Le tribunal a inculpé Thaci et l’ancien président du parlement du Kosovo, Kadri Veseli, pour crimes de guerre en octobre, ainsi que deux autres anciens militants de l’ALK.

Les deux hommes étaient des commandants supérieurs en 1998 et 1999 lorsque l’ALK soutenue par l’OTAN a combattu des unités de l’armée yougoslave et des paramilitaires serbes après une campagne de nettoyage ethnique brutal qui a vu des centaines de milliers de Kosovars chassés de leurs maisons et des milliers assassinés.

L’acte d’accusation contre Thaci, Veseli et deux autres personnes allèguent qu’ils étaient responsables d’atrocités contre des Serbes et d’autres minorités, ainsi que des Albanais de souche accusés d’être des collaborateurs des forces serbes. Tous les hommes nient les accusations portées contre eux.

Un porte-parole des Chambres spécialisées du Kosovo a déclaré à Euronews que le briefing était confidentiel et que la transcription avait été distribuée accidentellement et était destinée à l’usage interne des missions diplomatiques. On ne sait pas combien de personnes ont reçu la transcription.

Vieille garde

Les inculpations de Thaci et Veseli, et le travail de la Cour en général, sont controversés depuis sa mise en place en 2015 par une loi du parlement kosovar.

Le Kosovo, qui a déclaré son indépendance de la Serbie en 2008, a été dirigé en grande partie par des politiciens qui étaient d’anciens combattants de l’ALK, dont Thaci, qui a exercé deux mandats en tant que président.

Même ceux qui ne sont pas des amis de la vieille garde des politiciens kosovars – comme Albin Kurti, le leader du mouvement Vetevensdosje – ont critiqué le tribunal.
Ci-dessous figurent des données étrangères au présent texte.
(* ===== verification/Transitions.v ===== *)
(** * Transitions shared by the durable and in-memory stores ([tasks/store/transitions.rs])

    Direct admission, capability checks, terminal results, the budget of one
    turn, validation of an [all] group and the encoding of its results. A body
    that takes [&mut TaskRecord] is an [M TaskRecord]; [append_result] returns
    the buffer it leaves when it succeeds. *)
From S2P Require Import Prelude Externals Failure Config Models.
#[local] Open Scope Z_scope.

Definition sticky (record : TaskRecord) (conf : TaskStoreConf) : bool :=
  match conf_lane conf (t_lane record) with Some lane => is_sticky lane | None => false end.

(** [ready_at.is_none_or(|at| at <= now)]. *)
Definition ready_by (record : TaskRecord) (now : DateTime) : bool :=
  match t_ready_at record with None => true | Some at_ => at_ <=? now end.

Definition direct (record : TaskRecord) (conf : TaskStoreConf) (now : DateTime) : bool :=
  bool_decide (t_status record = Pending) && negb (t_cancelled record) && ready_by record now &&
  match conf_lane conf (t_lane record) with
  | Some lane =>
      bool_decide (lc_lane_lock lane = None)
      && (bool_decide (t_kind record = Flow) || bool_decide (lc_global_rate lane = None))
  | None => false
  end.

(** The two checked counters, ownership and the clock, which [admit] and the store's
    [claim_task] write alike; a failed check leaves what was written before it. *)
Definition admit_record (node : Uuid) (now : DateTime) : M TaskRecord TaskRuntimeError unit :=
  do! record := getM in
  do! attempts := liftR (ok_or (i32_checked_add (t_attempts record) 1)
                           (TaskExecutionError "task attempt count overflowed")) in
  modifyM (set_attempts attempts) ;!
  do! step := liftR (ok_or (i32_checked_add (t_step_attempts record) 1)
                       (TaskExecutionError "task step attempt count overflowed")) in
  modifyM (set_step_attempts step) ;!
  modifyM (set_status Running) ;!
  modifyM (set_node_id (Some node)) ;!
  modifyM (set_updated_at now).

Definition has_handler (handlers : list (string * TaskKind)) (record : TaskRecord) : bool :=
  existsb (λ h, String.eqb h.1 (t_name record) && bool_decide (h.2 = t_kind record)) handlers.

Definition capability_error (kind : TaskKind) (outcome : TaskOutcome)
    (handlers : list (string * TaskKind)) : option string :=
  match kind, outcome with
  | Work, (OutSleep _ _ | OutSpawn _ _ | OutAll _ _) => Some "Work tasks cannot sleep or spawn"%string
  | Flow, OutRetry _ => Some "Flow handlers cannot request retry"%string
  | _, OutSpawn _ child =>
      if has_handler handlers (w_record child) then None
      else Some "Child task kind does not match registered handler"%string
  | _, _ => None
  end.

Definition cancellation : TaskOutcome := outcome_fail "Task cancelled".

Definition terminal_result (status : TaskStatus) (result : option string) :
    Prelude.result TaskRuntimeError (option string) :=
  match status with
  | Succeeded | Failed =>
      let? value := ok_or result (TaskExecutionError "Terminal outcome omitted its result") in
      Ok (Some value)
  | _ => Ok None
  end.

Definition weight (outcome : TaskOutcome) : Z :=
  match outcome with
  | OutAll _ children => usize_saturating (zlen children + 1)
  | _ => 1
  end.

(** [TaskCommit::weight]. *)
Definition commit_weight (c : TaskCommit) : Z :=
  match commit_outcome c with Some outcome => weight outcome | None => 1 end.

Definition is_all (outcome : option TaskOutcome) : bool :=
  match outcome with Some (OutAll _ _) => true | _ => false end.

(** [try_fold] with [checked_add]: [None] once the sum overflows. *)
Fixpoint total_weight (sum : Z) (commits : list TaskCommit) : option Z :=
  match commits with
  | [] => Some sum
  | c :: commits => usize_checked_add sum (commit_weight c) ≫= λ sum, total_weight sum commits
  end.

Definition validate_turn (commits : list TaskCommit) (batch maximum : Z) :
    result TaskRuntimeError unit :=
  if negb (existsb (λ c, is_all (commit_outcome c)) commits) then Ok tt
  else
    reject_if
      ((batch <? zlen commits) ||
       match total_weight 0 commits with
       | None => true
       | Some sum => Z.max batch (usize_saturating (maximum + 1)) <? sum
       end)
      (InvalidOptions "Expanded all flush exceeds its budget").

(** The checks of one member, against the identities of the members before it. *)
Definition invalid_child (conf : TaskStoreConf) (ids : list TaskId) (child : TaskWrite) : bool :=
  let record := w_record child in
  w_ignore_conflicts child
  || match w_initial_delay child with Some delay => MAX_TASK_DELAY <? delay | None => false end
  || bool_decide (t_id record ∈ ids)
  || negb (has_handler (sc_handlers conf) record)
  || negb (existsb (λ lane, String.eqb (lc_lane lane) (t_lane record)) (sc_lanes conf))
  || negb (bool_decide (t_status record = Pending))
  || t_cancelled record
  || (bool_decide (is_Some (t_idempotency_key record))
      && bool_decide (t_idempotency_fingerprint record = None)).

Fixpoint validate_members (conf : TaskStoreConf) (ids : list TaskId)
    (keys : list (string * string)) (children : list TaskWrite) : result TaskRuntimeError unit :=
  match children with
  | [] => Ok tt
  | child :: children =>
      let record := w_record child in
      if invalid_child conf ids child then Err (InvalidOptions "Invalid all child")
      else match t_idempotency_key record with
           | Some key =>
               if bool_decide ((t_name record, key) ∈ keys)
               then Err (InvalidOptions "Duplicate all child key")
               else validate_members conf (t_id record :: ids) ((t_name record, key) :: keys) children
           | None => validate_members conf (t_id record :: ids) keys children
           end
  end.

Definition validate_group (children : list TaskWrite) (conf : TaskStoreConf) :
    result TaskRuntimeError unit :=
  if sc_max_all_children conf <? zlen children then Err (InvalidOptions "Too many all children")
  else validate_members conf [] [] children.

Section Encoding.
Context `{X : Externals}.

(** [buffer.len() > 7]: something follows the opening bracket. The [reserve_exact]
    that sizes the allocation does not change the text. *)
Definition append_result (buffer : string) (result : option string) (terminal : bool) :
    Prelude.result string string :=
  match (if terminal then result else None) with
  | None => Err "All child result is missing or nonterminal"%string
  | Some result =>
      if negb (is_ok (validate_resume result)) then Err "All child result is malformed"%string
      else
        let separator := if 7 <? str_len buffer then 1 else 0 in
        if RESULT_LIMIT <? usize_saturating (usize_saturating (usize_saturating
               (str_len buffer + separator) + str_len result) + 2)
        then Err "All results exceed the 32768-byte resume limit"%string
        else
          let buffer := if separator =? 0 then buffer else buffer +:+ "," in
          Ok (buffer +:+ result)
  end.

(** [transitions::failure]: the trace it writes is not modelled. *)
Definition group_failure (parent : TaskId) (message : string) : string :=
  failure parent message.
End Encoding.

(** ** Facts *)

Lemma admit_record_ok node now r u r' :
  admit_record node now r = (Ok u, r') →
  r' = set_updated_at now (set_node_id (Some node) (set_status Running
         (set_step_attempts (t_step_attempts r + 1) (set_attempts (t_attempts r + 1) r))))
  ∧ t_attempts r + 1 ≤ I32_MAX ∧ t_step_attempts r + 1 ≤ I32_MAX.
Proof.
  unfold admit_record. intros H. run_ok.
  repeat match goal with
  | H : ok_or _ _ = Ok _ |- _ => apply ok_or_ok in H
  | H : i32_checked_add _ _ = Some _ |- _ => apply i32_checked_add_Some in H as [-> ?]
  end.
  simpl in *. split; [done|lia].
Qed.

Lemma usize_saturating_id z : 0 ≤ z ≤ USIZE_MAX → usize_saturating z = z.
Proof. unfold usize_saturating. lia. Qed.

Section EncodingFacts.
Context `{X : Externals}.

(** What a successful append did, and that the closing bracket still fits. *)
Lemma append_result_ok buffer result terminal buffer' :
  append_result buffer result terminal = Ok buffer' →
  ∃ value, terminal = true ∧ result = Some value ∧ is_ok (validate_resume value) = true
    ∧ buffer' = (if 7 <? str_len buffer then buffer +:+ "," else buffer) +:+ value
    ∧ str_len buffer' + 2 ≤ RESULT_LIMIT.
Proof.
  unfold append_result. destruct terminal; [|done]. destruct result as [value|]; [|done].
  destruct (is_ok (validate_resume value)) eqn:Hv; [|done]. simpl.
  pose proof (str_len_nonneg buffer). pose proof (str_len_nonneg value).
  case_match eqn:Hs; [done|]. intros [= <-]. exists value.
  apply Z.ltb_ge in Hs. unfold usize_saturating, USIZE_MAX, RESULT_LIMIT in *.
  destruct (7 <? str_len buffer); simpl in *.
  - split_and!; [done..|]. rewrite !str_len_app. change (str_len ",") with 1. lia.
  - split_and!; [done..|]. rewrite str_len_app. lia.
Qed.
End EncodingFacts.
Kurti a demandé que les accusations de crimes de guerre soient entendues devant les tribunaux locaux et non à La Haye, où les chambres spécialisées du Kosovo sont basées.
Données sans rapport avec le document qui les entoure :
Lemma admit_record_ok_ok node now r u r' :
  admit_record node now r = (Ok u, r') → record_ok r → is_due r now = true →
  t_cancelled r = false → record_ok r'.
Proof.
  intros Hadm [? ? Hact] Hdue Hc. apply admit_record_ok in Hadm as (-> & ? & ?).
  unfold is_due in Hdue.
  assert (Hst : t_status r = Pending ∨ t_status r = Running)
    by (destruct (t_status r); simpl in Hdue; auto; done).
  split; simpl; intros; try done; try lia; eauto; try congruence.
  apply Hact. by destruct Hst as [-> | ->].
Qed.
End LifecycleFacts.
Contrairement au Tribunal international pour les crimes en ex-Yougoslavie (TPIY), qui a enquêté sur les violations des crimes de guerre dans les Balkans à la suite des guerres des années 1990, Kurti – qui sera probablement le prochain Premier ministre du Kosovo après les élections de dimanche – a déclaré que la Haye le tribunal avait choisi l’UCK.

Euronews a contacté un porte-parole de Kurti et le ministère de la Justice du Kosovo pour obtenir leurs commentaires.
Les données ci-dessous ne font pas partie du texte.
(* ===== verification/LaneLock.v ===== *)
(** * The lane lock row ([tasks/store/memory/lane_owner.rs])

    The steps of the lane-owner state machine that touch only the lock row:
    liveness, phase transitions, release and what a poll reports of it. *)
From S2P Require Import Prelude Externals Failure Config Models Transitions Lifecycle.
From S2P Require Import MemoryState.
#[local] Open Scope Z_scope.

Definition set_owner_id (v : option string) (o : MemoryLaneLock) : MemoryLaneLock :=
  {| ml_owner_id := v; ml_owner_token := ml_owner_token o; ml_leased_until :=
     ml_leased_until o; ml_phase := ml_phase o; ml_flushing := ml_flushing o; ml_empty_since
     := ml_empty_since o; ml_generation := ml_generation o; ml_hook_retry_at :=
     ml_hook_retry_at o; ml_last_hook_error := ml_last_hook_error o |}.
Definition set_owner_token (v : option string) (o : MemoryLaneLock) : MemoryLaneLock :=
  {| ml_owner_id := ml_owner_id o; ml_owner_token := v; ml_leased_until := ml_leased_until
     o; ml_phase := ml_phase o; ml_flushing := ml_flushing o; ml_empty_since :=
     ml_empty_since o; ml_generation := ml_generation o; ml_hook_retry_at :=
     ml_hook_retry_at o; ml_last_hook_error := ml_last_hook_error o |}.
Definition set_leased_until (v : option DateTime) (o : MemoryLaneLock) : MemoryLaneLock :=
  {| ml_owner_id := ml_owner_id o; ml_owner_token := ml_owner_token o; ml_leased_until := v;
     ml_phase := ml_phase o; ml_flushing := ml_flushing o; ml_empty_since := ml_empty_since
     o; ml_generation := ml_generation o; ml_hook_retry_at := ml_hook_retry_at o;
     ml_last_hook_error := ml_last_hook_error o |}.
Definition set_phase (v : LaneOwnerPhase) (o : MemoryLaneLock) : MemoryLaneLock :=
  {| ml_owner_id := ml_owner_id o; ml_owner_token := ml_owner_token o; ml_leased_until :=
     ml_leased_until o; ml_phase := v; ml_flushing := ml_flushing o; ml_empty_since :=
     ml_empty_since o; ml_generation := ml_generation o; ml_hook_retry_at :=
     ml_hook_retry_at o; ml_last_hook_error := ml_last_hook_error o |}.
Definition set_flushing (v : bool) (o : MemoryLaneLock) : MemoryLaneLock :=
  {| ml_owner_id := ml_owner_id o; ml_owner_token := ml_owner_token o; ml_leased_until :=
     ml_leased_until o; ml_phase := ml_phase o; ml_flushing := v; ml_empty_since :=
     ml_empty_since o; ml_generation := ml_generation o; ml_hook_retry_at :=
     ml_hook_retry_at o; ml_last_hook_error := ml_last_hook_error o |}.
Definition set_empty_since (v : option DateTime) (o : MemoryLaneLock) : MemoryLaneLock :=
  {| ml_owner_id := ml_owner_id o; ml_owner_token := ml_owner_token o; ml_leased_until :=
     ml_leased_until o; ml_phase := ml_phase o; ml_flushing := ml_flushing o; ml_empty_since
     := v; ml_generation := ml_generation o; ml_hook_retry_at := ml_hook_retry_at o;
     ml_last_hook_error := ml_last_hook_error o |}.
Definition set_generation (v : Z) (o : MemoryLaneLock) : MemoryLaneLock :=
  {| ml_owner_id := ml_owner_id o; ml_owner_token := ml_owner_token o; ml_leased_until :=
     ml_leased_until o; ml_phase := ml_phase o; ml_flushing := ml_flushing o; ml_empty_since
     := ml_empty_since o; ml_generation := v; ml_hook_retry_at := ml_hook_retry_at o;
     ml_last_hook_error := ml_last_hook_error o |}.
Definition set_hook_retry_at (v : option DateTime) (o : MemoryLaneLock) : MemoryLaneLock :=
  {| ml_owner_id := ml_owner_id o; ml_owner_token := ml_owner_token o; ml_leased_until :=
     ml_leased_until o; ml_phase := ml_phase o; ml_flushing := ml_flushing o; ml_empty_since
     := ml_empty_since o; ml_generation := ml_generation o; ml_hook_retry_at := v;
     ml_last_hook_error := ml_last_hook_error o |}.
Definition set_last_hook_error (v : option string) (o : MemoryLaneLock) : MemoryLaneLock :=
  {| ml_owner_id := ml_owner_id o; ml_owner_token := ml_owner_token o; ml_leased_until :=
     ml_leased_until o; ml_phase := ml_phase o; ml_flushing := ml_flushing o; ml_empty_since
     := ml_empty_since o; ml_generation := ml_generation o; ml_hook_retry_at :=
     ml_hook_retry_at o; ml_last_hook_error := v |}.

Definition memory_owner_live (owner : MemoryLaneLock) (now : DateTime) : bool :=
  bool_decide (is_Some (ml_owner_token owner))
  && match ml_leased_until owner with Some deadline => now <? deadline | None => false end.

Definition memory_action (phase : LaneOwnerPhase) : option LaneHookAction :=
  match phase with Idling => Some HookIdle | Busying => Some HookBusy | _ => None end.

Definition memory_transition (phase : LaneOwnerPhase) : M MemoryLaneLock TaskRuntimeError unit :=
  do! owner := getM in
  do! generation := liftR (ok_or (i64_checked_add (ml_generation owner) 1)
                             (TaskExecutionError "lane lifecycle generation overflowed")) in
  modifyM (set_generation generation) ;!
  modifyM (set_phase phase) ;!
  modifyM (set_hook_retry_at None) ;!
  modifyM (set_last_hook_error None).

Definition memory_activate (owner : MemoryLaneLock) : MemoryLaneLock :=
  set_last_hook_error None (set_hook_retry_at None (set_empty_since None (set_phase Active owner))).

Definition memory_release (phase : LaneOwnerPhase) (owner : MemoryLaneLock) : MemoryLaneLock :=
  set_flushing false (set_phase phase (set_leased_until None (set_owner_token None
    (set_owner_id None owner)))).

Definition memory_owner_poll (owner : MemoryLaneLock) (action : option LaneHookAction) :
    LaneOwnerPoll :=
  {| op_token := ml_owner_token owner; op_generation := ml_generation owner;
     op_phase := ml_phase owner; op_action := action; op_takeover := false |}.

(** [memory_poll_with], [memory_poll] and [memory_poll_action] only read the row. *)
Definition memory_poll_with (lane : TaskLane) (owner : MemoryLaneLock)
    (action : option LaneHookAction) (wake : option Duration) : LanePoll :=
  {| lp_lane := lane; lp_tasks := []; lp_reclaimed := 0; lp_saturated := false;
     lp_next_wake_in := wake; lp_owner := Some (memory_owner_poll owner action) |}.
Definition memory_poll_action (lane : TaskLane) (owner : MemoryLaneLock) (action : LaneHookAction)
    (wake : option Duration) : LanePoll := memory_poll_with lane owner (Some action) wake.
Definition memory_poll (lane : TaskLane) (owner : MemoryLaneLock) (wake : option Duration) :
    LanePoll := memory_poll_with lane owner None wake.

Definition set_lp_owner (v : option LaneOwnerPoll) (p : LanePoll) : LanePoll :=
  {| lp_lane := lp_lane p; lp_tasks := lp_tasks p; lp_reclaimed := lp_reclaimed p;
     lp_saturated := lp_saturated p; lp_next_wake_in := lp_next_wake_in p; lp_owner := v |}.
Definition set_lp_wake (v : option Duration) (p : LanePoll) : LanePoll :=
  {| lp_lane := lp_lane p; lp_tasks := lp_tasks p; lp_reclaimed := lp_reclaimed p;
     lp_saturated := lp_saturated p; lp_next_wake_in := v; lp_owner := lp_owner p |}.
Definition set_lp_tasks (v : list TaskRecord) (p : LanePoll) : LanePoll :=
  {| lp_lane := lp_lane p; lp_tasks := v; lp_reclaimed := lp_reclaimed p;
     lp_saturated := lp_saturated p; lp_next_wake_in := lp_next_wake_in p; lp_owner := lp_owner p |}.

(** A poll that grants nothing: the token and the action are withheld. *)
Definition memory_wait_poll (lane : TaskLane) (owner : MemoryLaneLock) (wake : option Duration) :
    LanePoll :=
  let poll := memory_poll lane owner wake in
  set_lp_owner
    ((λ o, {| op_token := None; op_generation := op_generation o; op_phase := op_phase o;
              op_action := None; op_takeover := op_takeover o |}) <$> lp_owner poll) poll.

Section LaneLock.
Context `{X : Externals}.

(** Renews the requester's live token, or takes an unowned or expired row with the fresh
    token [fresh] ([Uuid::now_v7()]). *)
Definition memory_owner (fresh : Uuid) (runner_id : Uuid) (claim : LaneClaim)
    (duration : Duration) (now : DateTime) : M MemoryLaneLock TaskRuntimeError bool :=
  do! owner := getM in
  let requested := lcl_owner claim ≫= or_token in
  let current := match requested with
                 | Some token =>
                     bool_decide (ml_owner_id owner = Some (uuid_display runner_id))
                     && bool_decide (ml_owner_token owner = Some token)
                     && memory_owner_live owner now
                 | None => false
                 end in
  if current then
    do! lease := liftR (checked_deadline now duration) in
    modifyM (set_leased_until lease) ;!
    retM true
  else if bool_decide (is_Some requested) || memory_owner_live owner now then retM false
  else
    modifyM (set_owner_id (Some (uuid_display runner_id))) ;!
    modifyM (set_owner_token (Some (uuid_display fresh))) ;!
    do! lease := liftR (checked_deadline now duration) in
    modifyM (set_leased_until lease) ;!
    retM true.

Definition memory_start_idle (lane_name : TaskLane) (lane : TaskLaneConf) :
    M MemoryLaneLock TaskRuntimeError LanePoll :=
  if bool_decide (is_Some (lc_lane_lock lane ≫= ll_idle_hook)) then
    memory_transition Idling ;!
    getsM (λ owner, memory_poll_action lane_name owner HookIdle None)
  else
    modifyM (memory_release Idle) ;!
    getsM (λ owner, memory_poll lane_name owner None).

Definition memory_start_busy (lane_name : TaskLane) (lane : TaskLaneConf) (now : DateTime) :
    M MemoryLaneLock TaskRuntimeError LanePoll :=
  do! owner := getM in
  if match ml_hook_retry_at owner with Some retry => now <? retry | None => false end then
    let wake := ml_hook_retry_at owner ≫= λ retry, td_to_std (retry - now) in
    modifyM (memory_release BusyFailed) ;!
    getsM (λ owner, memory_poll lane_name owner wake)
  else if bool_decide (is_Some (lc_lane_lock lane ≫= ll_busy_hook)) then
    memory_transition Busying ;!
    getsM (λ owner, memory_poll_action lane_name owner HookBusy None)
  else
    modifyM memory_activate ;!
    getsM (λ owner, memory_poll lane_name owner (Some 0)).

Definition memory_empty (tasks : list TaskRecord) (claim : LaneClaim) (lane : TaskLaneConf)
    (now : DateTime) : M MemoryLaneLock TaskRuntimeError LanePoll :=
  do! owner := getM in
  match ml_phase owner with
  | Idle | IdleFailed | BusyFailed =>
      modifyM (memory_release (ml_phase owner)) ;!
      getsM (λ owner, memory_poll (lcl_lane claim) owner
                        (task_deadline tasks (lcl_lane claim) now))
  | _ =>
      let quiescent := match lcl_owner claim with Some r => or_quiescent r | None => false end in
      if negb quiescent then retM (memory_poll (lcl_lane claim) owner None)
      else
        let delay := match lc_lane_lock lane with Some l => ll_idle_after l | None => 0 end in
        let started := default now (ml_empty_since owner) in
        modifyM (set_empty_since (Some started)) ;!
        let elapsed := default 0 (td_to_std (now - started)) in
        if elapsed <? delay then
          getsM (λ owner, memory_poll (lcl_lane claim) owner
                            (Some (duration_saturating_sub delay elapsed)))
        else memory_start_idle (lcl_lane claim) lane
  end.

Definition memory_fail_idle (error : string) (owner : MemoryLaneLock) : MemoryLaneLock :=
  memory_release IdleFailed (set_last_hook_error (Some error) owner).

Definition memory_fail_busy (conf : option TaskStoreConf) (error : string) (now : DateTime) :
    M MemoryLaneLock TaskRuntimeError unit :=
  let delay := match conf with Some conf => sc_poll_interval conf | None => from_secs 1 end in
  modifyM (set_last_hook_error (Some error)) ;!
  do! retry := liftR (checked_deadline now delay) in
  modifyM (set_hook_retry_at retry) ;!
  modifyM (memory_release BusyFailed).

Definition finish_memory_idle (tasks : list TaskRecord) (lane_name : TaskLane)
    (lane : TaskLaneConf) (now : DateTime) : M MemoryLaneLock TaskRuntimeError unit :=
  if bool_decide (due_indices tasks lane_name now = []) then modifyM (memory_release Idle)
  else if bool_decide (is_Some (lc_lane_lock lane ≫= ll_busy_hook))
  then memory_transition Busying
  else modifyM memory_activate.

(** A result for another generation or for a hook the row is not waiting for is ignored. *)
Definition apply_memory_hook (conf : option TaskStoreConf) (tasks : list TaskRecord)
    (hook : LaneHookResult) (lane_name : TaskLane) (lane : TaskLaneConf) (now : DateTime) :
    M MemoryLaneLock TaskRuntimeError unit :=
  do! owner := getM in
  if negb (ml_generation owner =? hr_generation hook)
     || negb (bool_decide (memory_action (ml_phase owner) = Some (hr_action hook)))
  then retM tt
  else match hr_action hook, hr_result hook with
       | HookIdle, Ok _ => finish_memory_idle tasks lane_name lane now
       | HookIdle, Err error => modifyM (memory_fail_idle error)
       | HookBusy, Ok _ => modifyM memory_activate
       | HookBusy, Err error => memory_fail_busy conf error now
       end.

(** The ordered, bounded window of due candidates. *)
Definition memory_candidates (tasks : list TaskRecord) (lane_name : TaskLane)
    (lane : TaskLaneConf) (now : DateTime) : list nat :=
  let size := match lc_lane_lock lane with Some l => ll_batch_size l | None => 1 end in
  take (Z.to_nat size) (sort_candidates tasks now (due_indices tasks lane_name now)).

Definition memory_flush_wake (tasks : list TaskRecord) (candidates : list nat)
    (lane : TaskLaneConf) (now : DateTime) : result TaskRuntimeError (option Duration) :=
  match lc_lane_lock lane ≫= ll_deadline with
  | None => Ok None
  | Some deadline =>
      match head candidates ≫= λ index, tasks !! index with
      | None => Ok None
      | Some task =>
          let oldest := (readiness task now).1.1 in
          let? delta := chrono_duration deadline in
          let? due := ok_or (checked_add_signed oldest delta)
                        (InvalidConfig "lane lock deadline exceeds timestamp range") in
          Ok (Some (default 0 (td_to_std (due - now))))
      end
  end.

Definition memory_flush (tasks : list TaskRecord) (candidates : list nat) (lane : TaskLaneConf)
    (now : DateTime) : result TaskRuntimeError bool :=
  match lc_lane_lock lane with
  | None => Err (InvalidConfig "locked lane lost its policy")
  | Some lock =>
      if ll_batch_size lock <=? zlen candidates then Ok true
      else let? wake := memory_flush_wake tasks candidates lane now in
           Ok (bool_decide (wake = Some 0))
  end.
End LaneLock.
Le dirigeant yougoslave Slobodan Milosevic a été inculpé de crimes de guerre par le TPIY avec sept autres personnalités militaires et politiques serbes après la guerre au Kosovo. Six ont été reconnus coupables et condamnés à entre 15 et 27 ans de prison, et un a été acquitté. Milosevic est décédé lors de son procès en 2006 pour des crimes commis au Kosovo ainsi qu’en Bosnie-Herzégovine.

Le TPIY a également inculpé un certain nombre d’anciens dirigeants de l’ALK pour crimes de guerre, dont certains avaient accédé à des postes de responsabilité au sein du gouvernement du Kosovo.

En 2005, après avoir été Premier ministre pendant seulement 100 jours, l’ancien commandant de l’UCK pour le Kosovo occidental, Ramush Haradinaj, a été inculpé par le Tribunal pénal international pour l’ex-Yougoslavie (TPIY), a démissionné et s’est livré à La Haye.

Haradinaj a été déclaré non coupable en 2008, jugé à nouveau en 2011 et une fois de plus acquitté.